You can’t demonstrate the value of children by listing their virtues, nor condense what you get from your kids into bullet points. It’s magic that must be experienced:

On Saturday, we had two goals. My car needed an oil change and we wanted to attend a family activity at our university. I dropped my car off at the shop advertising an oil change and tire rotation for $21.99. My family picked me up and we went to the event.

We saw lots of animals. My wife and my son put their hands into the stomach of a living cow through a porthole cut into its side. Since cows and I have a checkered history, I kept my hands to myself.

Then we stood in a long line so the boy could milk a cow. Poor kid, when I was his age, I never had to wait in line to milk a cow. I got to milk cow after cow, no waiting. Those were the good old days, I guess.

girl and cow

In the old days, cows weren’t as well-educated as they are today.
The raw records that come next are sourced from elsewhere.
Lemma insert_left_merged d a m b : 0 <= a -> m = a + 1 -> m <= b -> b <= zlen d -> b <= MaxInt -> yields (insert_left cmp d a m b) (merged a m b d).
Proof.
  intros Ha -> Hb Hl HM. eapply yields_bind.
  { apply (bisect_spec _ _ (fun h => lt (at_ d h) (at_ d a)) (a + 1) _ _ b); [unfold zlen in *; lia..| |lia|lia]. intros. apply less_at; lia. }
  intros i (Hi & Hlo & Hhi). eapply yields_mono; [apply bubble_up_spec; unfold zlen in *; lia|]. intros d' Hd. replace (i - 1 + 1) with i in Hd by lia. split.
  { eapply same_widen; [by apply (rot_same a (a + 1) i); [lia..|]|lia|lia]. }
  intros H S1 S2. destruct (rot_halves H a a (a + 1) i b d d') as (Hst & [Hc _ H2 H3 H4]); [lia..|done|done|done|intros _ ?; apply Hlo; lia|lia|].
  split; [|done]. apply (sorted_cross _ (a + (i - (a + 1)))); [done| |done]. apply (sorted_join H _ i); [done..|]. intros _ Hib. rewrite !(proj2 Hd) by lia.
  replace (rot a (a + 1) i (i - 1)) with a by places. replace (rot a (a + 1) i i) with i by places. by apply Hhi.
Qed.
Lemma insert_right_merged d a m b : 0 <= a -> b = m + 1 -> a <= m -> b <= zlen d -> b <= MaxInt -> yields (insert_right cmp d a m) (merged a m b d).
Proof.
  intros Ha -> Hm Hl HM. eapply yields_bind.
  { apply (bisect_spec _ _ (fun h => negb (lt (at_ d m) (at_ d h))) a _ _ m); [unfold zlen in *; lia..| |lia|lia].
    intros. unfold go_not. by rewrite less_at, bind_ret by lia. }
  intros i (Hi & Hlo & Hhi). eapply yields_mono; [apply bubble_down_spec; unfold zlen in *; lia|]. intros d' Hd. split.
  { eapply same_widen; [by apply (rot_same i m (m + 1)); [lia..|]|lia|lia]. }
  intros H S1 S2. destruct (rot_halves H a i m (m + 1) (m + 1) d d') as (Hst & [Hc H1 H2 H3 _]); [lia..|done|done|done| |lia|].
  { intros Him _. replace (m + 1 - 1) with m by lia. by apply negb_false_iff, Hhi. }
  replace (i + (m + 1 - m)) with (i + 1) in * by lia. split; [|done]. apply (sorted_cross _ (i + 1)); [|done..]. apply (sorted_join H _ i); [done..|].
  intros Hai _. rewrite !(proj2 Hd) by lia. replace (rot i m (m + 1) (i - 1)) with (i - 1) by places. replace (rot i m (m + 1) i) with m by places.
  apply negb_true_iff, Hlo. lia.
Qed.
They hadn’t learned how to market themselves; hence, children could walk right up and milk them without waiting in line for an hour.

As we walked down a hallway decorated like an undersea panorama. I asked my son, “Why are fish so smart?”

“Why?”

“Because they’re always in schools.”

He walked a few feet and then asked. “Why are worms so smart?”

“I don’t know.”

“Because they go to worm school.”

I laughed the father’s obligatory laugh and soon forgot about jokes.

We were viewing lizards when the boy tugged my arm. “Daddy, why are cows so smart?”

There was 99% chance of cow school. “Why?”

“Because they go to cowllege.”

I laughed, because I was sincerely tickled. “Where did you hear that joke?”

He tapped his finger on his head. “In my own brain.”

 

getting ready to milk

Flashing a nervous smile in anticipation of his first experience with a cowllege girl.

 

On our way home, I called to ask about my car. “We couldn’t get the hood open,” the shop guy said, “so we couldn’t do anything.”

I do have a sticky hood latch, but it’s never thwarted mechanics before. Maybe it was finally kaput, or maybe those mechanics didn’t have my secret weapon: a four-year-old to help them.

I took the car home. My son and I had the hood up within five minutes.

How do I list this day to illustrate the awesomeness of children? I can’t. You have to live it.

I can’t prove the boy invented the cow joke. Before I had children, I would have thought there’s no way a four-year-old comes up with that. Now I believe it is absolutely possible.

Is there some magic power in a preschooler tugging on a hood release cable? Probably not. Yet, he tugged on it better than grown men could.

I’ve found faith in the genius of childhood. Maybe it’s not an important faith, as faiths go. It may even be a childlike faith, but that’s often the best kind. It reminds me of the amazing possibilities in life. I’m thrilled to have been part of the creation of the only little people who could bring me such faith. It’s the best thing I ever did.